Entró con una naturalidad que parecía ensayada. La luz del exterior la acompañó por un segundo antes de que la puerta se cerrara.
Elliot se quedó quieto, observando cómo caminaba hacia el mostrador.
Su voz, su forma de inclinar la cabeza al hablar con el encargado, la manera ligera en que se tocaba el cabello. Todo parecía perfectamente calculado para hechizarlo.
«Esa manera de ser… tan suelta, tan encantadora. Su voz, su calma, todo en ella.»
Javier lo miró y sonrió con malicia.
—La estás mirando mucho, Gardner. Está bonita, ¿por qué no le hablas?

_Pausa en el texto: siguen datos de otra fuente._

(* ===== verification/JsonSafety.v ===== *)
(** * The parser of json11 on any text

    Every call of [JsonParser] stays inside the text, comes to an end, and
    reports an error exactly when it failed; what it returns is in the form
    that [Json.dump] prints: keys in order, integers of at most nine digits,
    at most [max_depth + 1] levels. *)

From Stdlib Require Import ZArith Lia SpecFloat Ascii String.
From stdpp Require Import base tactics numbers option strings list.
From S2P Require Import Prelude Words Double Json.
From stdpp Require Import list.
Open Scope list_scope.
Open Scope Z_scope.
Import JsonParser.

(* ------------------------------------------------------------------ *)
(** ** What a parsed value looks like *)

(** The keys of a map: each before the next. *)
Fixpoint ordered {V} (m : list (bytes * V)) : Prop :=
  match m with
  | kv :: ((kv' :: _) as m') => Object.ltb kv.1 kv'.1 = true ∧ ordered m'
  | _ => True
  end.

(** A value of at most [n] levels. *)
Fixpoint valid (n : nat) (j : json) : Prop :=
  match j, n with
  | JsonInt z, _ => -1000000000 < z < 1000000000
  | JsonArray l, S n' => Forall (valid n') l
  | JsonObject m, S n' => ordered m ∧ Forall (λ kv, valid n' kv.2) m
  | JsonArray _, O | JsonObject _, O => False
  | _, _ => True
  end.

Lemma ltb_irrefl a : Object.ltb a a = false.
Proof. induction a as [|x a IH]; [done|]. simpl. rewrite Z.ltb_irrefl, Z.eqb_refl, IH. done. Qed.
Lemma ltb_total a b : Object.ltb a b = false → Object.ltb b a = false → a = b.
Proof.
  revert b. induction a as [|x a IH]; intros [|y b]; simpl; try done.
  rewrite !orb_false_iff, !Z.ltb_ge. intros [Hx Ha] [Hy Hb].
  assert (x = y) as -> by lia. rewrite Z.eqb_refl in *. f_equal. auto.
Qed.
Lemma ltb_trans a b c : Object.ltb a b = true → Object.ltb b c = true → Object.ltb a c = true.
Proof.
  revert b c. induction a as [|x a IH]; intros [|y b] [|z c]; simpl; try done.
  rewrite !orb_true_iff, !andb_true_iff, !Z.ltb_lt, !Z.eqb_eq. intros [?|[-> ?]] [?|[-> ?]]; eauto with lia.
Qed.

Section ordered_maps.
Context {V : Type}.
Implicit Types m : list (bytes * V).

Lemma ordered_cons k v m : ordered ((k, v) :: m) ↔ (∀ kv, kv ∈ m → Object.ltb k kv.1 = true) ∧ ordered m.
Proof.
  revert k v. induction m as [|[k' v'] m IH]; intros k v.
  - split; [|done]. intros _. split; [|done]. intros kv ?%not_elem_of_nil. done.
  - change (ordered ((k, v) :: (k', v') :: m)) with (Object.ltb k k' = true ∧ ordered ((k', v') :: m)).
    split; [|intros [H ?]; split; [apply (H (k', v')); left|done]].
    intros [Hk Ho]. split; [|done]. intros kv [->|Hin]%elem_of_cons; [done|].
    eapply ltb_trans; [done|]. by apply IH in Ho as [Ho _]; auto.
Qed.

Lemma elem_insert k v m kv : kv ∈ Object.insert k v m → kv = (k, v) ∨ kv ∈ m.
Proof.
  induction m as [|[k' v'] m IH]; simpl; [rewrite list_elem_of_singleton; auto|].
  destruct (Object.ltb k k'); [|destruct (Object.ltb k' k)]; rewrite !elem_of_cons; naive_solver.
Qed.

Lemma insert_ordered k v m : ordered m → ordered (Object.insert k v m).
Proof.
  induction m as [|[k' v'] m IH]; [done|]. intros Ho. simpl.
  destruct (Object.ltb k k') eqn:E1; [done|].
  pose proof (proj1 (ordered_cons k' v' m) Ho) as [Hlt Hm].
  destruct (Object.ltb k' k) eqn:E2; apply ordered_cons; (split; [|by auto]).
  - intros kv [->|?]%elem_insert; auto.
  - apply ltb_total in E1 as ->; done.
Qed.

Lemma insert_Forall (P : bytes * V → Prop) k v m : P (k, v) → Forall P m → Forall P (Object.insert k v m).
Proof. rewrite !Forall_forall. intros Hk Hm kv [->|?]%elem_insert; auto. Qed.
End ordered_maps.

(* ------------------------------------------------------------------ *)
(** ** The conditions of the calls *)

Section safety.
Context (str : bytes) (strat : strategy) (lo : Z) (Hlo : 0 ≤ lo).
Abbreviation size := (zlen str).
Implicit Types s : t.

(** Inside the text, not before [lo]. *)
Definition inside s : Prop := lo ≤ i s ≤ size ∧ (failed s = true ↔ err s ≠ []).

(** At the end: still inside, and a call that did not fail moved on by [k]
    and has a result in [Q]. *)
Definition post {A} (k : Z) (Q : A → Prop) s (a : A) s' : Prop :=
  inside s' ∧ (failed s' = false → failed s = false ∧ i s + k ≤ i s' ∧ Q a).
Abbreviation never := (λ _, False).
Definition good {A} (k : Z) (Q : A → Prop) (m : M t A) : Prop :=
  ∀ s, inside s → wp m s (post k Q s) (λ _, never) never.

Lemma good_call {A B} k Q (m : M t A) (f : A → M t B) s R :
  good k Q m → inside s → (∀ a s', post k Q s a s' → wp (f a) s' R (λ _, never) never) →
  wp (m ≫= f) s R (λ _, never) never.
Proof. intros Hm Hs Hf. apply wp_bind. eapply wp_mono; [by apply Hm|]. auto. Qed.

Lemma good_weaken {A} k k' (Q Q' : A → Prop) m : good k Q m → k' ≤ k → (∀ a, Q a → Q' a) → good k' Q' m.
Proof.
  intros Hm Hk HQ s Hs. eapply wp_mono; [by apply Hm|]. intros a s' [? Hp]. split; [done|].
  intros (? & ? & ?)%Hp. split_and!; [done|lia|auto].
Qed.

Lemma good_end {A} k Q (m : M t A) s s0 k0 (Q0 : A → Prop) :
  good k Q m → inside s → (∀ a s', post k Q s a s' → post k0 Q0 s0 a s') →
  wp m s (post k0 Q0 s0) (λ _, never) never.
Proof. intros Hm Hs HQ. eapply wp_mono; [by apply Hm|]. auto. Qed.

Lemma char_at_ok k s : 0 ≤ k ≤ size → ∃ c, char_at str k s = Ret c s ∧ (c ≠ 0 → k < size) ∧ (k < size → znth str k = Some c) ∧ (k = size → c = 0).
Proof.
  intros Hk. unfold char_at. destruct (Z.eqb_spec k size).
  - exists 0. split_and!; [done|lia..].
  - destruct (znth_Some str k) as [c Hc]; [lia|]. exists c. rewrite Hc. split_and!; [done|lia|done|lia].
Qed.

(** Reading the next character. *)
Lemma wp_char {B} k (f : Z → M t B) s R :
  0 ≤ k ≤ size → (∀ c, (c ≠ 0 → k < size) → (k < size → znth str k = Some c) → (k = size → c = 0) → wp (f c) s R (λ _, never) never) →
  wp (char_at str k ≫= f) s R (λ _, never) never.
Proof.
  intros Hk Hf. destruct (char_at_ok k s Hk) as (c & E & ? & ? & ?). apply wp_bind. unfold wp at 1. rewrite E. by apply Hf.
Qed.

Lemma wp_here {B} (f : Z → M t B) s R :
  inside s → (∀ c, (c ≠ 0 → i s < size) → (i s < size → znth str (i s) = Some c) → (i s = size → c = 0) → wp (f c) s R (λ _, never) never) →
  wp (here str ≫= f) s R (λ _, never) never.
Proof. intros [? _] Hf. unfold here. apply (wp_char (i s)); [lia|]. apply Hf. Qed.

Lemma wp_move {B} d (f : unit → M t B) s R :
  wp (f tt) (s <| i := i s + d |>) R (λ _, never) never → wp (move d ≫= f) s R (λ _, never) never.
Proof. done. Qed.

Lemma good_fail {A} k Q msg (r : A) : msg ≠ [] → good k Q (fail msg r).
Proof.
  intros Hmsg s [Hi Hf]. unfold wp, fail. cbn. split; [|done]. split; [done|]. cbn.
  destruct (failed s) eqn:E; split; naive_solver.
Qed.

(** A call that fails satisfies every condition. *)
Lemma wp_fail {A} k Q s0 msg (r : A) s : msg ≠ [] → inside s → wp (fail msg r) s (post k Q s0) (λ _, never) never.
Proof.
  intros Hmsg [Hi Hf]. unfold wp, fail. cbn. split; [|done]. split; [done|]. cbn.
  destruct (failed s) eqn:E; split; naive_solver.
Qed.

(** The end of a call that went on from [s1]. *)
Lemma post_after {A} k Q s1 (a : A) s' k0 (Q0 : A → Prop) s0 :
  post k Q s1 a s' → (failed s1 = false → failed s0 = false ∧ i s0 + k0 ≤ i s1 + k ∧ (Q a → Q0 a)) → post k0 Q0 s0 a s'.
Proof. intros [? Hp] H1. split; [done|]. intros (? & ? & ?)%Hp. destruct H1 as (? & ? & ?); [done|]. split_and!; [done|lia|auto]. Qed.

Lemma post_ret {A} k (Q : A → Prop) s0 (a : A) s :
  inside s → (failed s = false → failed s0 = false ∧ i s0 + k ≤ i s ∧ Q a) → post k Q s0 a s.
Proof. done. Qed.

Lemma inside_move s d : inside s → lo ≤ i s + d ≤ size → inside (s <| i := i s + d |>).
Proof. intros [? ?] ?. done. Qed.

(** The next step of a program whose calls are known. *)
Ltac parser_end :=
  first
  [ apply wp_fail; [done|assumption]
  | apply wp_ret, post_ret; [assumption|intros; split_and!; [assumption|lia|done]] ].

(** *** White space and comments *)

(** [skip] only moves, to the end or to a character that ends it. *)
Definition skipped (p : Z → bool) s s' : Prop :=
  inside s' ∧ failed s' = failed s ∧ i s ≤ i s' ∧ (i s' < size → ∃ c, znth str (i s') = Some c ∧ p c = false) ∧
  (∀ k, i s ≤ k < i s' → ∃ c, znth str k = Some c ∧ p c = true).

Lemma good_skip p n s :
  p 0 = false → inside s → size - i s < Z.of_nat n → wp (skip str p n) s (λ _, skipped p s) (λ _, never) never.
Proof.
  intros Hp. revert s. induction n as [|n IH]; intros s Hs Hn; [destruct Hs; lia|].
  apply wp_here; [done|]. intros c Hc Hz He. destruct (p c) eqn:E.
  - assert (i s < size) by (apply Hc; congruence). pose proof Hs as [? _]. apply wp_move.
    eapply wp_mono; [apply IH; [apply inside_move; [done|lia]|cbn; lia]|].
    cbn. intros a s' (? & ? & Hi & ? & Hk). cbn in Hi, Hk. split_and!; [done|done|lia|done|].
    intros k ?. destruct (decide (k = i s)) as [->|]; [eauto|apply Hk; lia].
  - apply wp_ret. split_and!; [done|done|lia|by eauto|lia].
Qed.

Lemma rounds_enough s : inside s → size - i s < Z.of_nat (S (length str)).
Proof. intros [? _]. unfold zlen in *. lia. Qed.

Lemma wp_skip {B} p (f : unit → M t B) s R :
  p 0 = false → inside s → (∀ s', skipped p s s' → wp (f tt) s' R (λ _, never) never) →
  wp (skip str p (S (length str)) ≫= f) s R (λ _, never) never.
Proof.
  intros Hp Hs Hf. apply wp_bind. eapply wp_mono; [apply good_skip; [done..|by apply rounds_enough]|].
  intros []. apply Hf.
Qed.

Lemma good_inline n s : inside s → size - i s < Z.of_nat n → wp (inline_comment str n) s (post 0 (λ _, True) s) (λ _, never) never.
Proof.
  revert s. induction n as [|n IH]; intros s Hs Hn; [destruct Hs; lia|].
  simpl. wp_step. wp_step. pose proof Hs as [? _]. destruct (Z.ltb_spec (i s) size); [|parser_end].
  apply wp_here; [done|]. intros c _ _ _. destruct (negb _); [|parser_end].
  apply wp_move. eapply wp_mono; [apply IH; [apply inside_move; [done|lia]|cbn; lia]|].
  intros a s' Hp. eapply post_after; [done|]. cbn. auto with lia.
Qed.

(** The text fits the memory. *)
Context (Hmax : size < 2 ^ 64).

Elliot lo miró, como si lo despertara de un sueño.
—No. Aún no.
—¿Aún no? —se burló Javier—. Si no lo haces, no la volverás a ver.
Elliot bajó la mirada, fingiendo seguir con su trabajo.
«Eso es lo que tú crees, Javier.»
Ella terminó, se despidió con una sonrisa amable y se marchó.
La puerta volvió a sonar.
Elliot sintió que el silencio del videoclub se hacía más denso, como si ella se hubiera llevado el aire con su partida.
Caminó hacia la mesa del encargado.
Sus manos parecían moverse por sí solas.
«Solo necesito verla una vez más. Solo eso.»
Abrió discretamente el cajón del escritorio.
Papeles, llaves, formularios sin importancia.
Hasta que lo vio: Lista de clientes.
El corazón se le aceleró.
Deslizó el dedo por los nombres hasta detenerse en uno.
Luz Fischer.
El sonido interno del nombre le resultó hipnótico. Sintió que la tinta misma ardía sobre el papel.